+++ EXCERPTED RECORDS +++
(* ===== verification/MSQueue.v ===== *)
(** * MontageMSQueue (src/rideables/MontageMSQueue.hpp)

    The nonblocking queue of Michael and Scott over [atomic_lin_var] and
    [RCUTracker], with any number of threads: a program position per shared
    access, as in [DcssConc].  What it uses is taken at the level of the theorems
    about it: an [atomic_lin_var] is an atomic register whose [CAS_verify] succeeds only in the
    epoch of the operation and may also fail without reason ([DcssLin]); a
    retired node is destructed only when every thread that was in an operation
    when it was retired has left that operation ([RCUTracker]).  [CAS_verify] is
    called outside an operation and brackets itself with [begin_op] and
    [end_op] or [abort_op]; what [end_op] does after the commit, linking the anti-node,
    is part of the successful step.

    Addresses of freed nodes and payloads may be used again.  A dereference of
    memory that is not allocated, a second retirement of a node, and an exception set [fault]. *)

From S2P Require Import Prelude.

Module MSQueue.
Section queue.
Context {T : Type}.

(** [Payload], with the epoch of the operation that inserted it and, when it has
    been retired, the epoch of its anti-node *)
Record payload : Type := Payload {
  val : T;
  sn : Z;
  ep : option Z;
  retire : option Z;
}.

Record node : Type := Node {
  next : Z;
  pl : Z;
}.

Record mem : Type := Mem {
  nodes : gmap Z node;
  payloads : gmap Z payload;
  head : Z;
  tail : Z;
  global_sn : Z;
  epoch : Z;
  (** the retired nodes, each with the threads that have to leave their operation *)
  retired : gmap Z (gset nat);
  fault : bool;
}.

Inductive op : Type := Enq (v : T) | Deq.

(** The result of [dequeue] is an optional value. *)
Inductive ev : Type :=
  | ECall (t : nat) (o : op)
  | ERet (t : nat) (r : option (option T)).

(** Where a thread is: at the next shared access of [enqueue] ([n] the new node,
    [c] the local [cur_tail], [s] the sequence number, [x] the local [next]) or of [dequeue] ([h] the
    local [cur_head]). *)
Inductive pc : Type :=
  | Idle
  | ENew (v : T)  (** [new Node(this, v)] *)
  | EStart (n : Z)  (** [tracker.start_op] *)
  | ETail (n : Z)  (** [cur_tail = tail.load()] *)
  | ESn (n c : Z)  (** [global_sn.fetch_add(1)] *)
  | ENext (n c s : Z)  (** [cur_tail->next.load(this)] *)
  | ECheck (n c s x : Z)  (** [cur_tail == tail.load()] *)
  | ESet (n c s : Z)  (** [new_node->set_sn(s)] *)
  | EBegin (n c : Z)  (** [begin_op] of [CAS_verify] *)
  | ECas (n c e : Z)  (** its compare-and-swap, in the epoch [e] *)
  | ESwing (n c x : Z)  (** [tail.compare_exchange_strong(cur_tail, next)] *)
  | EFinish (n c : Z)  (** [tail.compare_exchange_strong(cur_tail, new_node)] *)
  | EEnd  (** [tracker.end_op] *)
  | DStart  (** [tracker.start_op] *)
  | DHead  (** [cur_head = head.load(this)] *)
  | DTail (h : Z)  (** [cur_tail = tail.load()] *)
  | DNext (h c : Z)  (** [cur_head->next.load(this)] *)
  | DCheck (h c x : Z)  (** [cur_head == head.load(this)] *)
  | DSwing (c x : Z)  (** [tail.compare_exchange_strong(cur_tail, next)] *)
  | DPayload (h x : Z)  (** [payload = next->payload; pretire(payload)] *)
  | DBegin (h x p : Z)  (** [begin_op] of [CAS_verify], with the anti-node *)
  | DCas (h x p e : Z)  (** its compare-and-swap, in the epoch [e] *)
  | DVal (h p : Z)  (** [payload->get_unsafe_val(this)] *)
  | DKeep (h p : Z) (r : T)  (** [cur_head->payload = payload] *)
  | DRetire (h : Z) (r : T)  (** [tracker.retire(cur_head, tid)] *)
  | DEnd (r : option T).  (** [tracker.end_op] *)

(** Between [start_op] and [end_op] *)
Definition in_op (p : pc) : bool :=
  match p with Idle | ENew _ | EStart _ | DStart => false | _ => true end.

Inductive act : Type :=
  | Call (o : op)
  | New (n p : Z)  (** the allocator's choice *)
  | Go
  | Give_up.  (** [CAS_verify] returns false *)

(** ** Memory *)

Definition failed (m : mem) : mem :=
  Mem (nodes m) (payloads m) (head m) (tail m) (global_sn m) (epoch m) (retired m) true.
Definition with_nodes (ns : gmap Z node) (m : mem) : mem :=
  Mem ns (payloads m) (head m) (tail m) (global_sn m) (epoch m) (retired m) (fault m).
Definition with_payloads (ps : gmap Z payload) (m : mem) : mem :=
  Mem (nodes m) ps (head m) (tail m) (global_sn m) (epoch m) (retired m) (fault m).
Definition with_head (h : Z) (m : mem) : mem :=
  Mem (nodes m) (payloads m) h (tail m) (global_sn m) (epoch m) (retired m) (fault m).
Definition with_tail (c : Z) (m : mem) : mem :=
  Mem (nodes m) (payloads m) (head m) c (global_sn m) (epoch m) (retired m) (fault m).
Definition with_sn (s : Z) (m : mem) : mem :=
  Mem (nodes m) (payloads m) (head m) (tail m) s (epoch m) (retired m) (fault m).
Definition with_epoch (e : Z) (m : mem) : mem :=
  Mem (nodes m) (payloads m) (head m) (tail m) (global_sn m) e (retired m) (fault m).
Definition with_retired (r : gmap Z (gset nat)) (m : mem) : mem :=
  Mem (nodes m) (payloads m) (head m) (tail m) (global_sn m) (epoch m) r (fault m).

Definition set_sn (s : Z) (p : payload) : payload := Payload (val p) s (ep p) (retire p).
Definition set_ep (e : Z) (p : payload) : payload := Payload (val p) (sn p) (Some e) (retire p).
Definition set_retire (e : Z) (p : payload) : payload := Payload (val p) (sn p) (ep p) (Some e).

Definition swing (c x : Z) (m : mem) : mem := if tail m =? c then with_tail x m else m.

(** Dereferences; [p] is where the thread stays when it faults. *)
Definition at_node (m : mem) (p : pc) (a : Z) (k : node → mem * pc * list ev) : mem * pc * list ev :=
  match nodes m !! a with Some nd => k nd | None => (failed m, p, []) end.
Definition at_payload (m : mem) (p : pc) (a : Z) (k : payload → mem * pc * list ev) : mem * pc * list ev :=
  match payloads m !! a with Some x => k x | None => (failed m, p, []) end.

(** [tracker.end_op(tid)] *)
Definition leave (t : nat) (m : mem) : mem := with_retired ((λ W, W ∖ {[t]}) <$> retired m) m.

(** ** Steps *)

(** One access of thread [t]; [ops] are the threads in an operation. *)
Definition thread_step (ops : gset nat) (m : mem) (t : nat) (q : pc) (a : act) : option (mem * pc * list ev) :=
  match q, a with
  | Idle, Call (Enq v) => Some (m, ENew v, [ECall t (Enq v)])
  | Idle, Call Deq => Some (m, DStart, [ECall t Deq])
  (* enqueue *)
  | ENew v, New n p =>
      if bool_decide (n ≠ 0 ∧ nodes m !! n = None ∧ p ≠ 0 ∧ payloads m !! p = None)
      then Some (with_payloads (<[p := Payload v 0 None None]> (payloads m)) (with_nodes (<[n := Node 0 p]> (nodes m)) m),
                 EStart n, [])
      else None
  | EStart n, Go => Some (m, ETail n, [])
  | ETail n, Go => Some (m, ESn n (tail m), [])
  | ESn n c, Go => Some (with_sn (u64 (global_sn m + 1)) m, ENext n c (global_sn m), [])
  | ENext n c s, Go => Some (at_node m q c (λ nd, (m, ECheck n c s (next nd), [])))
  | ECheck n c s x, Go =>
      Some (m, (if negb (c =? tail m) then ETail n else if x =? 0 then ESet n c s else ESwing n c x), [])
  | ESet n c s, Go =>
      Some (at_node m q n (λ nd, at_payload m q (pl nd) (λ x,
        (with_payloads (<[pl nd := set_sn s x]> (payloads m)) m, EBegin n c, []))))
  | EBegin n c, Go => Some (m, ECas n c (epoch m), [])
  | ECas n c e, Go =>
      Some (at_node m q c (λ nd, at_node m q n (λ new, at_payload m q (pl new) (λ x,
        if (next nd =? 0) && (e =? epoch m) then
          (with_payloads (<[pl new := set_ep e x]> (payloads m)) (with_nodes (<[c := Node n (pl nd)]> (nodes m)) m),
           EFinish n c, [])
        else (m, ETail n, [])))))
  | ECas n c e, Give_up => Some (m, ETail n, [])
  | ESwing n c x, Go => Some (swing c x m, ETail n, [])
  | EFinish n c, Go => Some (swing c n m, EEnd, [])
  | EEnd, Go => Some (leave t m, Idle, [ERet t None])
  (* dequeue *)
  | DStart, Go => Some (m, DHead, [])
  | DHead, Go => Some (m, DTail (head m), [])
  | DTail h, Go => Some (m, DNext h (tail m), [])
  | DNext h c, Go => Some (at_node m q h (λ nd, (m, DCheck h c (next nd), [])))
  | DCheck h c x, Go =>
      Some (m, (if negb (h =? head m) then DHead
                else if h =? c then (if x =? 0 then DEnd None else DSwing c x)
                else DPayload h x), [])
  | DSwing c x, Go => Some (swing c x m, DHead, [])
  | DPayload h x, Go => Some (at_node m q x (λ nd, (m, DBegin h x (pl nd), [])))
  | DBegin h x p, Go =>
      Some (at_payload m q p (λ y,
        if default 0 (ep y) <=? epoch m then (m, DCas h x p (epoch m), []) else (failed m, q, [])))
  | DCas h x p e, Go =>
      Some (at_payload m q p (λ y,
        if (head m =? h) && (e =? epoch m) then
          match retire y with
          | Some _ => (failed m, q, [])
          | None => (with_payloads (<[p := set_retire e y]> (payloads m)) (with_head x m), DVal h p, [])
          end
        else (m, DHead, [])))
  | DCas h x p e, Give_up => Some (m, DHead, [])
  | DVal h p, Go => Some (at_payload m q p (λ y, (m, DKeep h p (val y), [])))
  | DKeep h p r, Go =>
      Some (at_node m q h (λ nd, (with_nodes (<[h := Node (next nd) p]> (nodes m)) m, DRetire h r, [])))
  | DRetire h r, Go =>
      Some (match retired m !! h with
            | Some _ => (failed m, q, [])
            | None => (with_retired (<[h := ops]> (retired m)) m, DEnd (Some r), [])
            end)
  | DEnd r, Go => Some (leave t m, Idle, [ERet t (Some r)])
  | _, _ => None
  end.

Record sys : Type := Sys { mm : mem; pcs : list pc }.

Definition operating (ps : list pc) : gset nat :=
  list_to_set (filter (λ t, default false (in_op <$> ps !! t) = true) (seq 0 (length ps))).

(** [~Node] and [preclaim] of its payload, in the current epoch: by
    [reclaim_pblk] the payload is deallocated at once if its own epoch is old enough, otherwise it
    waits; that the to-be-freed container deallocates it two epochs later is not a step. *)
Definition destruct_node (a : Z) (m : mem) : mem :=
  match nodes m !! a with
  | None => failed m
  | Some nd =>
      match payloads m !! pl nd with
      | Some (Payload _ _ (Some e) (Some _)) =>
          with_retired (delete a (retired m)) (with_nodes (delete a (nodes m))
            (with_payloads (if e <? epoch m - 1 then delete (pl nd) (payloads m) else payloads m) m))
      | _ => failed m
      end
  end.

Inductive sact : Type :=
  | Th (t : nat) (a : act)
  | Advance
  | Destruct (a : Z).

Definition step (s : sys) (x : sact) : option (sys * list ev) :=
  match x with
  | Th t a =>
      q ← pcs s !! t;
      '(m', q', evs) ← thread_step (operating (pcs s)) (mm s) t q a;
      Some (Sys m' (<[t := q']> (pcs s)), evs)
  | Advance => Some (Sys (with_epoch (epoch (mm s) + 1) (mm s)) (pcs s), [])
  | Destruct a =>
      match retired (mm s) !! a with
      | Some W => if bool_decide (W = ∅) then Some (Sys (destruct_node a (mm s)) (pcs s), []) else None
      | None => None
      end
  end.

Fixpoint run (s : sys) (tr : list sact) : option (sys * list ev) :=
  match tr with
  | [] => Some (s, [])
  | x :: tr' => '(s1, evs1) ← step s x; '(s2, evs2) ← run s1 tr'; Some (s2, evs1 ++ evs2)
  end.

(** The constructor, with the dummy node [d], in the epoch [e], and [n] threads *)
Definition new_queue (d e : Z) (n : nat) : sys :=
  Sys (Mem {[d := Node 0 0]} ∅ d d 0 e ∅ false) (replicate n Idle).

(** ** Specification: an atomic queue

    A dequeue that finds the queue empty may note it and answer later, or go
    on: it answers "empty" only if the queue was empty at some moment between
    call and return.  [asnap] are the contents at the ends of the earlier
    epochs, most recent first. *)

Inductive spc : Type :=
  | SIdle
  | SEnq (v : T)
  | SDeq (empty_seen : bool)
  | SDone (r : option (option T)).

Record ast : Type := Ast { aq : list T; asnap : list (list T); apc : list spc }.

Definition set_apc (t : nat) (x : spc) (A : ast) : ast := Ast (aq A) (asnap A) (<[t := x]> (apc A)).

Inductive lin : ast → ast → Prop :=
  | lin_enq A t v : apc A !! t = Some (SEnq v) →
      lin A (set_apc t (SDone None) (Ast (aq A ++ [v]) (asnap A) (apc A)))
  | lin_deq A t b v q : apc A !! t = Some (SDeq b) → aq A = v :: q →
      lin A (set_apc t (SDone (Some (Some v))) (Ast q (asnap A) (apc A)))
  | lin_note A t b : apc A !! t = Some (SDeq b) → aq A = [] → lin A (set_apc t (SDeq true) A)
  | lin_empty A t : apc A !! t = Some (SDeq true) → lin A (set_apc t (SDone (Some None)) A)
  | lin_advance A : lin A (Ast (aq A) (aq A :: asnap A) (apc A)).

Inductive aruns : ast → list ev → ast → Prop :=
  | aruns_nil A : aruns A [] A
  | aruns_lin A A1 A2 evs : lin A A1 → aruns A1 evs A2 → aruns A evs A2
  | aruns_enq A t v A2 evs : apc A !! t = Some SIdle →
      aruns (set_apc t (SEnq v) A) evs A2 → aruns A (ECall t (Enq v) :: evs) A2
  | aruns_deq A t A2 evs : apc A !! t = Some SIdle →
      aruns (set_apc t (SDeq false) A) evs A2 → aruns A (ECall t Deq :: evs) A2
  | aruns_ret A t r A2 evs : apc A !! t = Some (SDone r) →
      aruns (set_apc t SIdle A) evs A2 → aruns A (ERet t r :: evs) A2.

Lemma msq_aruns_app A1 A2 A3 evs1 evs2 : aruns A1 evs1 A2 → aruns A2 evs2 A3 → aruns A1 (evs1 ++ evs2) A3.
Proof. induction 1; simpl; eauto using aruns. Qed.

Definition new_spec (n : nat) : ast := Ast [] [] (replicate n SIdle).
End queue.
Arguments payload T : clear implicits.
Arguments mem T : clear implicits.
Arguments op T : clear implicits.
Arguments ev T : clear implicits.
Arguments pc T : clear implicits.
Arguments act T : clear implicits.
Arguments sact T : clear implicits.
Arguments sys T : clear implicits.
Arguments spc T : clear implicits.
Arguments ast T : clear implicits.
End MSQueue.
+++
Please report every line of the records above that contains the word "ENew".

  | ENew (v : T)  (** [new Node(this, v)] *)
  match p with Idle | ENew _ | EStart _ | DStart => false | _ => true end.
  | Idle, Call (Enq v) => Some (m, ENew v, [ECall t (Enq v)])
  | ENew v, New n p =>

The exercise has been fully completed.